Books to Celebrate International Transgender Day of Visibility

International Transgender Day of Visibility is an annual event that occurs on March 31st. The day is dedicated to celebrating the accomplishments and contributions of transgender and gender nonconforming people and raising awareness of discrimination faced by transgender people in the United States and worldwide. Sadly, injustices continue – Texas families are now fighting against recent efforts to harm transgender children and tear apart their families by Governor Greg Abbott and Attorney General Ken Paxton. For further information, you can read NPR’s website article, A Texas Judge Blocks the State from Investigating Parents of Transgender Youth. In support of those families and transgender youth everywhere and to celebrate International Transgender Day of Visibility, I have gathered together noteworthy, affirming (several are #OwnVoices) titles for kids in preschool to 6th grade for everyone to enjoy and share!

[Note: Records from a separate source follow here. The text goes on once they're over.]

(* ===== verification/MainProps.v ===== *)
(** * MainProps: the program as a whole (src/main.go)

    A server whose process dies after it has saved a Ready, and that is started again by
    startEtcd with the same flags on the same directory, without a snapshot, has its log and
    its keys again; only the indexes of the keys of the members may be others.  The flags have
    the types that main.go expects, whatever the arguments and the environment are.  Two
    things that the handlers and listeners of the program do not do. *)

From stdpp Require Import pretty sorting.
From Stdlib Require Import String Ascii FunctionalExtensionality.
From S2P Require Import Prelude Raftpb.
From S2P Require Import RaftLog.
From S2P Require Import Raft RaftInv RaftElection RaftNode RaftCluster.
From S2P Require Import Wire RaftpbCodec Walpb Crc Wal WalNames WalRecords WalRead WalProps WalLog WalFaults.
From S2P Require Import RaftStorage Etcdserverpb.
From S2P Require Import Paths Snap TtlHeap EtcdError Stats StoreEvent WatcherHub StoreNode Store StoreTree.
From S2P Require Import StoreRemove HubProps HubNotify StoreWalk StoreCreate StoreProps StoreUpdate StoreDelete.
From S2P Require Import StoreExpire StoreGet StoreApi StoreTheorems StoreReplica StoreFindings StoreSave Wait.
From S2P Require Import Url Server Http Client Routes ServerProps ServerFindings ServerRestart Sha1 Cluster ClusterProps.
From S2P Require Import Proxy NetUrl Transport Flags FlagsProps Main.

(** ** Running the program *)
Lemma boot_step {A B} (m : boot A) (k : A → boot B) fs fs1 a :
  m fs = Ret (fs1, inr a) → (m ≫= k) fs = k a fs1.
Proof. intros E. unfold mbind, boot_bind. by rewrite E. Qed.

Lemma boot_inv {A B} (m : boot A) (k : A → boot B) fs fs' b :
  (m ≫= k) fs = Ret (fs', inr b) → ∃ fs1 a, m fs = Ret (fs1, inr a) ∧ k a fs1 = Ret (fs', inr b).
Proof.
  unfold mbind, boot_bind. destruct (m fs) as [[fs1 [e|a]]|e|] eqn:E; cbn [mbind run_bind]; [done| |done|done].
  intros H. eauto.
Qed.

Lemma orExit_inv {E A} (f : E → exit) (m : run (E + A)) fs fs' a :
  orExit f m fs = Ret (fs', inr a) → fs' = fs ∧ m = Ret (inr a).
Proof.
  unfold orExit. destruct m as [[e|a']|e|]; cbn [mbind run_bind]; [done| |done|done]. intros [= <- <-]. done.
Qed.

Lemma ret_step {A B} (a : A) (k : A → boot B) fs : (mret a ≫= k) fs = k a fs.
Proof. done. Qed.

Lemma getDir_step {B} dir (k : disk → boot B) fs : (getDir dir ≫= k) fs = k (default ∅ (fs !! dir)) fs.
Proof. done. Qed.

Lemma putDir_step {B} dir d (k : unit → boot B) fs : (putDir dir d ≫= k) fs = k tt (<[dir := d]> fs).
Proof. done. Qed.

Lemma MkdirAll_step {B} dir (k : unit → boot B) fs :
  (MkdirAll dir ≫= k) fs = k tt (<[dir := default ∅ (fs !! dir)]> fs).
Proof. done. Qed.

Lemma orExit_step {E A B} (f : E → exit) (m : run (E + A)) (k : A → boot B) a fs :
  m = Ret (inr a) → (orExit f m ≫= k) fs = k a fs.
Proof. by intros ->. Qed.

Lemma running_step {A B} (m : run A) (k : A → boot B) a fs : m = Ret a → (running m ≫= k) fs = k a fs.
Proof. by intros ->. Qed.

Lemma running_inv {A} (m : run A) fs fs' a : running m fs = Ret (fs', inr a) → fs' = fs ∧ m = Ret a.
Proof. unfold running. destruct m as [a'|e|]; cbn [mbind run_bind]; [|done|done]. intros [= <- <-]. done. Qed.

Section server.
Context {C X : Type} (readFile : string → string + list Z) (listen : string → option string).
Context (X509KeyPair : list Z → list Z → string + C).
Context (pemDecode : list Z → option (list Z * list Z)) (ParseCertificate : list Z → string + X).
Context (marshalMember : Member → string).
Context (unmarshalStore : list Z → option jstore).
Context (grow : nat → nat) (scan : string → option (Z * Z)).

Let listenOn := listenOn readFile listen X509KeyPair pemDecode ParseCertificate.

Lemma listenOn_files info sv urls fs fs' ls :
  listenOn info sv urls fs = Ret (fs', inr ls) → ∀ fs2, listenOn info sv urls fs2 = Ret (fs2, inr ls).
Proof.
  unfold listenOn. revert fs fs' ls. induction urls as [|u urls IH]; intros fs fs' ls; cbn [Main.listenOn].
  - by intros [= <- <-].
  - intros (fs1 & [addr cfg] & [-> E1]%orExit_inv & (fs2 & ls' & E2 & E3)%boot_inv)%boot_inv fs3.
    injection E3 as _ <-. rewrite (orExit_step _ _ _ _ _ E1). by erewrite boot_step by (eapply IH, E2).
Qed.

(** What startServer makes of an open log; it does not look at the files, and fails or not
    whatever the log and the store are. *)
Lemma startServer_inv (R1 R2 : ChildRange) (Q1 Q2 : MemberRange) now flags sd wd w n st fs fs' p :
  startServer (H := R1) (H0 := Q1) readFile listen X509KeyPair pemDecode ParseCertificate marshalMember
    now flags sd wd w n st fs = Ret (fs', inr p) →
  let serve st := start (mkServer NewList false st (snapCount flags) 0 0 []) in
  ∃ st', NewClusterStore (H := R1) (H0 := Q1) marshalMember now (cluster flags) st = Ret st' ∧
    p_snapdir p = sd ∧ p_waldir p = wd ∧ p_node p = n ∧ p_server p = serve st' ∧
    ∀ now2 w2 n2 st2 st2' fs2,
      NewClusterStore (H := R2) (H0 := Q2) marshalMember now2 (cluster flags) st2 = Ret st2' →
      startServer (H := R2) (H0 := Q2) readFile listen X509KeyPair pemDecode ParseCertificate marshalMember
        now2 flags sd wd w2 n2 st2 fs2 =
      Ret (fs2, inr (mkProgram sd wd w2 n2 (p_transport p) (p_clientURLs p) (serve st2') (p_listeners p))).
Proof.
  intros E serve. unfold startServer in E. apply boot_inv in E as (fs1 & pt & [-> E1]%orExit_inv & E).
  apply boot_inv in E as (fs2 & st' & [-> E2]%running_inv & E).
  apply boot_inv in E as (fs3 & acurls & E3 & E). unfold urlsFromFlags in E3. apply orExit_inv in E3 as [-> E3].
  apply boot_inv in E as (fs4 & lpurls & E4 & E). unfold urlsFromFlags in E4. apply orExit_inv in E4 as [-> E4].
  apply boot_inv in E as (fs5 & peers & E5 & E). pose proof (listenOn_files _ _ _ _ _ _ E5) as L5.
  apply boot_inv in E as (fs6 & lcurls & E6 & E). unfold urlsFromFlags in E6. apply orExit_inv in E6 as [-> E6].
  apply boot_inv in E as (fs7 & clients & E7 & E). pose proof (listenOn_files _ _ _ _ _ _ E7) as L7.
  injection E as <- <-. exists st'. split_and!; [done..|].
  intros now2 w2 n2 st2 st2' files2 Hst2. unfold startServer, urlsFromFlags.
  rewrite (orExit_step _ _ _ _ _ E1), (running_step _ _ _ _ Hst2), (orExit_step _ _ _ _ _ E3).
  rewrite (orExit_step _ _ _ _ _ E4), (boot_step _ _ _ _ _ (L5 files2)), (orExit_step _ _ _ _ _ E6).
  by rewrite (boot_step _ _ _ _ _ (L7 files2)).
Qed.

(** ** The store with the members of the cluster *)

(** The keys [v] of a new store after the members [ms] were added, in some order. *)
Record listed (ms : list Member) (v : kmap) : Prop := {
  li_member : ∀ m, m ∈ ms → ∃ i, v (memberKey (m_ID m)) = Some (mkEntry (Some (marshalMember m)) i i 0);
  li_dirs : ∀ k, k = ["_etcd"] ∨ k = machines → v k = if decide (ms = []) then None else Some (dirEntry 1);
  li_rest : ∀ k, k ∉ [["_etcd"]; machines] ++ (memberKey ∘ m_ID <$> ms) → v k = keys newStore k;
}.

Lemma newStore_keys x k : keys newStore (x :: k) = None.
Proof. unfold keys, view, newStore, alloc. simpl. rewrite lookup_insert_eq. simpl. by rewrite lookup_empty. Qed.

Lemma listed_new : listed [] (keys newStore).
Proof.
  split.
  - intros m ?%elem_of_nil. done.
  - intros k [-> | ->]; apply newStore_keys.
  - done.
Qed.

Lemma memberKey_length id : length (memberKey id) = 3%nat.
Proof. done. Qed.

Lemma memberKey_prefix k id :
  k `prefix_of` memberKey id → k = [] ∨ k ∈ [["_etcd"]; machines] ∨ k = memberKey id.
Proof.
  intros [z E]. destruct k as [|a [|b [|c k]]]; [by left|..]; right.
  - left. injection E as <- _. by left.
  - left. injection E as <- <- _. right. by left.
  - right. injection E as <- <- <- E. symmetry in E. by apply app_eq_nil in E as [-> _].
Qed.

Lemma listed_add ms m v :
  listed ms v → v (memberKey (m_ID m)) = None →
  let new := newEntry (len ms + 1) false (marshalMember m) Permanent in
  createSpec (len ms) v (memberKey (m_ID m)) false new =
    inr (place (uint64 (len ms + 1)) (memberKey (m_ID m)) new v) ∧
  listed (ms ++ [m]) (place (uint64 (len ms + 1)) (memberKey (m_ID m)) new v).
Proof.
  intros [H1 H2 H3] Hkey new. set (key := memberKey (m_ID m)) in *.
  pose proof (H2 ["_etcd"] ltac:(by left)) as D1. pose proof (H2 machines ltac:(by right)) as D2.
  split; [|split].
  - unfold createSpec. rewrite decide_False by done. rewrite Hkey. cbn [placeError].
    assert (dirError (len ms) v [] (removelast key) = None) as ->; [|done].
    unfold key, memberKey, machines. cbn [removelast app dirError]. unfold machines in D2. rewrite D1, D2.
    by case_decide.
  - clear D1 D2 H2. intros m' Hm'. unfold place. case_decide as E.
    + apply elem_of_app in Hm' as [Hm'|Hm']; [by destruct (H1 m' Hm') as [i Hi]; rewrite E, Hkey in Hi|].
      apply list_elem_of_singleton in Hm' as ->. by eexists.
    + apply elem_of_app in Hm' as [Hm'|Hm']; [|by apply list_elem_of_singleton in Hm' as ->].
      destruct (H1 m' Hm') as [i Hi]. exists i. by rewrite Hi.
  - intros k Hk. assert (k ≠ key ∧ k `prefix_of` key) as [Hne Hp].
    { destruct Hk as [-> | ->]; (split; [done|]); [by exists ["machines"; hexName (m_ID m)]|by exists [hexName (m_ID m)]]. }
    pose proof (H2 k Hk) as Hv. clear D1 D2 H2. unfold place. rewrite decide_False, Hv by done. clear Hv. rewrite (decide_False (P := ms ++ [m] = [])) by (by intros [_ ?]%app_eq_nil).
    case_decide as Hms; [|done]. rewrite decide_True by done. by subst ms.
  - intros k Hk. rewrite fmap_app, app_assoc, not_elem_of_app in Hk. destruct Hk as [Hk Hm].
    assert (k ≠ key) as Hne by (intros ->; apply Hm; by left). unfold place. rewrite decide_False, (H3 k Hk) by done.
    clear D1 D2 H2. destruct (keys newStore k) eqn:E; [done|]. case_decide as Hp; [|done].
    apply memberKey_prefix in Hp as [->|[Hp|Hp]]; [done|by destruct Hk; apply elem_of_app; left|done].
Qed.

Section adding.
Context (R : ChildRange) (now : Z).

Lemma storeAdd_listed done m s :
  store_ok s → room s → s_CurrentIndex s = len done → listed done (keys s) →
  memberKey (m_ID m) ∉ memberKey ∘ m_ID <$> done →
  ∃ s', storeAdd (H := R) marshalMember now m s = Ret s' ∧ store_ok s' ∧
    s_CurrentIndex s' = s_CurrentIndex s + 1 ∧ listed (done ++ [m]) (keys s').
Proof.
  intros Hok Hroom Hi Hl Hnew. unfold storeAdd.
  destruct (refines_create now s (storeKey m) false (marshalMember m) false Permanent Hok Hroom)
    as (s' & r & a & -> & Ha & I). cbn [mbind run_bind]. cbn [effect] in Ha. rewrite add_names, Hi in Ha.
  destruct (listed_add done m (keys s) Hl) as [E Hl'].
  { rewrite (li_rest _ _ Hl); [apply newStore_keys|]. rewrite not_elem_of_app. split; [|done].
    rewrite !elem_of_cons, elem_of_nil. by intros [?|[?|[]]]. }
  rewrite E in Ha. subst a. destruct I as (ep & e & -> & [Ok' _ Hi' Hk _ _] & _).
  exists s'. split_and!; [done..|]. apply functional_extensionality in Hk. by rewrite Hk.
Qed.

Lemma storeAdds_listed done ms s :
  store_ok s → s_CurrentIndex s = len done → listed done (keys s) → len done + len ms < 2 ^ 64 →
  NoDup (memberKey ∘ m_ID <$> done ++ ms) →
  ∃ s', forEach (storeAdd (H := R) marshalMember now) ms s = Ret s' ∧ store_ok s' ∧
    s_CurrentIndex s' = len (done ++ ms) ∧ listed (done ++ ms) (keys s').
Proof.
  revert done s. induction ms as [|m ms IH]; intros done s Hok Hi Hl Hlen Hnd.
  { exists s. by rewrite app_nil_r. }
  rewrite len_cons in Hlen. pose proof (len_nonneg ms). pose proof (len_nonneg done).
  rewrite fmap_app, fmap_cons in Hnd.
  destruct (storeAdd_listed done m s) as (s1 & E & Ok1 & I1 & Hl1); [done|unfold room; lia|done..| |].
  { apply NoDup_app in Hnd as (_ & Hd & _). intros Hin. apply (Hd _ Hin). by left. }
  assert (len (done ++ [m]) = len done + 1) as Hl' by (unfold len; rewrite length_app; simpl; lia).
  destruct (IH (done ++ [m]) s1) as (s2 & E2 & H2); [done|lia|done|lia| |].
  { by rewrite <-app_assoc, fmap_app, fmap_app. }
  rewrite <-app_assoc in H2. exists s2. cbn [forEach]. by rewrite E.
Qed.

Obie is Man Enough by Schuyler Bailar
(Grades 5-6)
Libby
Library Catalog

“An aspiring transgender Junior Olympian swimmer finds the strength and pride in his identity to race toward his dreams in this debut coming-of-age novel by groundbreaking trans athlete Bailar. Starting over after his abusive and discriminatory swim coach excluded him from the team, Obie Chang, a biracial (White/Korean) transgender boy worries about catching up to the other boys and proving that he is ‘man enough.' Although his family supports him, one of his best friends at school and the pool has turned into his biggest bully, and the other is drifting away toward the mean, popular girls. As he dives from the blocks into the challenging waters of seventh grade and swims toward his goal of qualifying for the Junior Olympics, Obie discovers belonging in his community and in himself. Affirming adults–including his parents and grandparents, a new swim coach, and his favorite teacher–play significant supporting roles by offering encouragement without pressure, centering Obie's feelings, and validating Obie's right to set his own boundaries. Vulnerable first-person narration explores Obie's internal conflict about standing up for himself and his desire to connect to his Korean heritage through his relationship with Halmoni, his paternal grandmother. A romance with Charlie, a cisgender biracial (Cuban/White) girl, is gentle and privacy-affirming. Short chapters and the steady pace of external tension balance moments of rumination, grounding them in the ongoing action of Obie's experiences. Energizing and compassionate.” – Kirkus Reviews

Zenobia July by Lisa Bunker
(Grades 4-6)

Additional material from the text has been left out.